EXERCISE REQUIREMENTS:
From the records below, transcribe only the lines running from the one with "pad_digits 2 mi" through the one with "else if Ascii.eqb". Keep both of those end lines.

Stored entries:
Definition upload_nft_handling (parsedJson : value) : completion value :=
  kind ← action_kind parsedJson;
  if is_string "upload_nft" kind then
    act ← getProp parsedJson "action";
    act ← setProp act "isComplete" (VBool true);
    parsedJson ← store_action parsedJson act;
    setProp parsedJson "requiresConfirmation" (VBool true)
  else Normal parsedJson.

Section Parse.
(** [JSON.parse]: [None] when it throws a [SyntaxError]. *)
Variable JSON_parse : string -> option value.

(** The body of the [try] of [parseAIResponse]. *)
Definition parseAIResponse_body (aiResponse : string) : completion AIResult :=
  match js_match fence_regex aiResponse with
  | None => Normal (plain_reply aiResponse)
  | Some jsonMatch =>
      match JSON_parse (default "" (group jsonMatch 1)) with
      | None => throw_error "SyntaxError"
      | Some parsedJson =>
          parsedJson ← create_token_defaults parsedJson;
          parsedJson ← send_transaction_validation parsedJson;
          parsedJson ← upload_nft_handling parsedJson;
          resp ← getProp parsedJson "response";
          act ← getProp parsedJson "action";
          conf ← getProp parsedJson "requiresConfirmation";
          Normal {| response := or_else resp (VStr aiResponse);
                    action := or_else act VNull;
                    requiresConfirmation := or_else conf (VBool false) |}
      end
  end.

Definition parseAIResponse (aiResponse : string) : AIResult :=
  try_catch (parseAIResponse_body aiResponse) (fun _ => plain_reply aiResponse).

Definition apology : string :=
  "I apologize, but I encountered an error processing your request. Please try again.".

(** [processUserInput]: [oracle] is the outcome of building the prompt
    and of [model.generateContent(prompt)] with [response.text()]. *)
Definition processUserInput (oracle : completion string) : AIResult :=
  try_catch (text ← oracle; Normal (parseAIResponse text))
    (fun _ => {| response := VStr apology; action := VNull;
                 requiresConfirmation := VBool false |}).
End Parse.

End WithEngine.

End GeminiAI.

(** ** Dates: time values, [toISOString] and parsing the ISO format

  A [Date] is modelled by its time value, the number of milliseconds
  since the epoch, which ECMAScript keeps within 8.64e15 of zero.  The
  calendar computations are the usual closed forms for the proleptic
  Gregorian calendar. *)

Module JSDate.
Import JSString.
Local Open Scope Z_scope.

Definition msPerDay : Z := 86400000.

(** The time values a [Date] can hold (TimeClip). *)
Definition valid_time (t : Z) : Prop :=
  -8640000000000000 <= t <= 8640000000000000.

Definition valid_timeb (t : Z) : bool :=
  (-8640000000000000 <=? t) && (t <=? 8640000000000000).

(** Year, month (1 to 12) and day of the month of a day number. *)
Definition civil_from_days (day : Z) : Z * Z * Z :=
  let z := day + 719468 in
  let era := z / 146097 in
  let doe := z mod 146097 in
  let yoe := (doe - doe / 1460 + doe / 36524 - doe / 146096) / 365 in
  let doy := doe - (365 * yoe + yoe / 4 - yoe / 100) in
  let mp := (5 * doy + 2) / 153 in
  let d := doy - (153 * mp + 2) / 5 + 1 in
  let m := if mp <? 10 then mp + 3 else mp - 9 in
  let y := yoe + era * 400 + (if m <=? 2 then 1 else 0) in
  (y, m, d).

(** MakeDay *)
Definition days_from_civil (y m d : Z) : Z :=
  let y' := if m <=? 2 then y - 1 else y in
  let era := y' / 400 in
  let yoe := y' mod 400 in
  let mp := if 2 <? m then m - 3 else m + 9 in
  let doy := (153 * mp + 2) / 5 + d - 1 in
  let doe := yoe * 365 + yoe / 4 - yoe / 100 + doy in
  era * 146097 + doe - 719468.

(** MakeTime *)
Definition make_time (h mi s ms : Z) : Z :=
  h * 3600000 + mi * 60000 + s * 1000 + ms.

Definition digit_char (n : Z) : ascii := ascii_of_nat (48 + Z.to_nat n).

Definition digit_val (c : ascii) : option Z :=
  if is_digit c then Some (Z.of_nat (code c) - 48) else None.

(** [n] written with exactly [k] decimal digits. *)
Fixpoint pad_digits (k : nat) (n : Z) : list ascii :=
  match k with
  | O => []
  | S k' => pad_digits k' (n / 10) ++ [digit_char (n mod 10)]
  end.

Fixpoint read_digits (k : nat) (acc : Z) (s : list ascii) : option (Z * list ascii) :=
  match k with
  | O => Some (acc, s)
  | S k' =>
      match s with
      | c :: s' =>
          match digit_val c with
          | Some d => read_digits k' (10 * acc + d) s'
          | None => None
          end
      | [] => None
      end
  end.

Definition expect (c : ascii) (s : list ascii) : option (list ascii) :=
  match s with
  | c' :: s' => if Ascii.eqb c c' then Some s' else None
  | [] => None
  end.

(** Four digits for the years 0 to 9999, otherwise a sign and six. *)
Definition year_digits (y : Z) : list ascii :=
  if (0 <=? y) && (y <=? 9999) then pad_digits 4 y
  else if 0 <=? y then "+"%char :: pad_digits 6 y
  else "-"%char :: pad_digits 6 (- y).

(** [date.toISOString()] for a valid date:
    [YYYY-MM-DDTHH:mm:ss.sssZ]. *)
Definition toISOString (t : Z) : string :=
  let day := t / msPerDay in
  let tod := t mod msPerDay in
  let '(y, m, d) := civil_from_days day in
  let h := tod / 3600000 in
  let mi := (tod / 60000) mod 60 in
  let s := (tod / 1000) mod 60 in
  let ms := tod mod 1000 in
  string_of_list_ascii
    (year_digits y ++ "-"%char :: pad_digits 2 m ++ "-"%char :: pad_digits 2 d
     ++ "T"%char :: pad_digits 2 h ++ ":"%char :: pad_digits 2 mi
     ++ ":"%char :: pad_digits 2 s ++ "."%char :: pad_digits 3 ms
     ++ ["Z"%char])%list.

Definition read_year (s : list ascii) : option (Z * list ascii) :=
  match s with
  | c :: s' =>
      if Ascii.eqb c "+"%char then read_digits 6 0 s'
      else if Ascii.eqb c "-"%char then
        match read_digits 6 0 s' with
        | Some (y, s'') => if y =? 0 then None else Some (- y, s'')
        | None => None
        end
      else read_digits 4 0 s
  | [] => None
  end.

(** [new Date(str)] on the date-time form that [toISOString] writes;
    [None] is the invalid date.  (The other forms that [Date.parse]
    accepts are not needed for restoring what [partialize] stored.) *)
Definition parseISO (str : string) : option Z :=
  '(y, s) ← read_year (list_ascii_of_string str);
  s ← expect "-"%char s;
  '(m, s) ← read_digits 2 0 s;
  s ← expect "-"%char s;
  '(d, s) ← read_digits 2 0 s;
  s ← expect "T"%char s;
  '(h, s) ← read_digits 2 0 s;
  s ← expect ":"%char s;
  '(mi, s) ← read_digits 2 0 s;
  s ← expect ":"%char s;
  '(sec, s) ← read_digits 2 0 s;
  s ← expect "."%char s;
  '(ms, s) ← read_digits 3 0 s;
  s ← expect "Z"%char s;
  match s with
  | [] =>
      if (1 <=? m) && (m <=? 12) && (1 <=? d) && (d <=? 31)
         && (h <=? 23) && (mi <=? 59) && (sec <=? 59)
      then
        let t := days_from_civil y m d * msPerDay + make_time h mi sec ms in
        if valid_timeb t then Some t else None
      else None
  | _ :: _ => None
  end.

End JSDate.

(** ** conversationStore.ts: the session store *)

Module ConversationStore.
Import JSString JS JSDate.

Inductive author : Type := User | AI.

(** A [Date] object: a time value, or the invalid date. *)
Inductive Date : Type :=
| DateValue (t : Z)
| InvalidDate.

Record ConversationMessage : Type := {
  msg_id : string;
  msg_type : author;
  msg_content : value;
  msg_timestamp : Date;
  msg_action : value;
  msg_requiresConfirmation : value;
  msg_showUpload : option bool;
  msg_uploadedImage : option (string * string)
}.

Record PendingAction : Type := {
  pa_action : value;
  pa_messageId : string;
  isWaitingForConfirmation : bool
}.

Record ConversationState : Type := {
  messages : list ConversationMessage;
  pendingAction : option PendingAction;
  isProcessing : bool
}.

(** What the session does to the outside world. *)
Inductive event : Type :=
| OracleCalled (input : string)
| ExecutorInvoked
| Submitted (operation : string) (details : value).

(** The wallet store's record: the address and the encrypted key. *)
Record Wallet : Type := { address : string; privateKey : string }.

(** What a submission collaborator resolves to. *)
Record SubmissionResult : Type := {
  success : bool;
  hash : option string;
  contractAddress : option string;
  tokenId : option string;
  explorerUrl : option string;
  error : option string
}.

(** The collaborators of one handler run.  [now k] and [random_suffix k]
    are the [k]-th reading of the clock and of
    [Math.random().toString(36).substr(2, 9)]; [composer] stands for
    [generateConfirmationMessage] with its gas and price look-ups;
    [load_modules] for the dynamic imports of [confirmAction]. *)
Record Env : Type := {
  now : nat -> Z;
  random_suffix : nat -> string;
  number_to_string : float -> string;
  oracle : string -> list ConversationMessage -> completion string;
  JSON_parse : string -> option value;
  composer : value -> completion string;
  load_modules : completion unit;
  wallet : option Wallet;
  decryptPrivateKey : string -> completion string;
  createToken : value -> string -> completion SubmissionResult;
  mintNFT : value -> string -> string -> completion SubmissionResult;
  sendTransaction : value -> string -> completion SubmissionResult
}.

(** The store, the local state of the chat component, the trace of
    calls made so far and the number of clock readings. *)
Record Session : Type := {
  store : ConversationState;
  inputValue : string;
  uploadedImage : option (string * string);
  isWaitingForNFTDetails : bool;
  pendingNFTDetails : option (value * value);
  trace : list event;
  tick : nat
}.

Definition with_store (f : ConversationState -> ConversationState) (s : Session) : Session :=
  {| store := f (store s); inputValue := inputValue s;
     uploadedImage := uploadedImage s;
     isWaitingForNFTDetails := isWaitingForNFTDetails s;
     pendingNFTDetails := pendingNFTDetails s;
     trace := trace s; tick := tick s |}.

Definition log (e : event) (s : Session) : Session :=
  {| store := store s; inputValue := inputValue s;
     uploadedImage := uploadedImage s;
     isWaitingForNFTDetails := isWaitingForNFTDetails s;
     pendingNFTDetails := pendingNFTDetails s;
     trace := trace s ++ [e]; tick := tick s |}.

OUTPUT OF THE EXERCISE:
     ++ "T"%char :: pad_digits 2 h ++ ":"%char :: pad_digits 2 mi
     ++ ":"%char :: pad_digits 2 s ++ "."%char :: pad_digits 3 ms
     ++ ["Z"%char])%list.

Definition read_year (s : list ascii) : option (Z * list ascii) :=
  match s with
  | c :: s' =>
      if Ascii.eqb c "+"%char then read_digits 6 0 s'
      else if Ascii.eqb c "-"%char then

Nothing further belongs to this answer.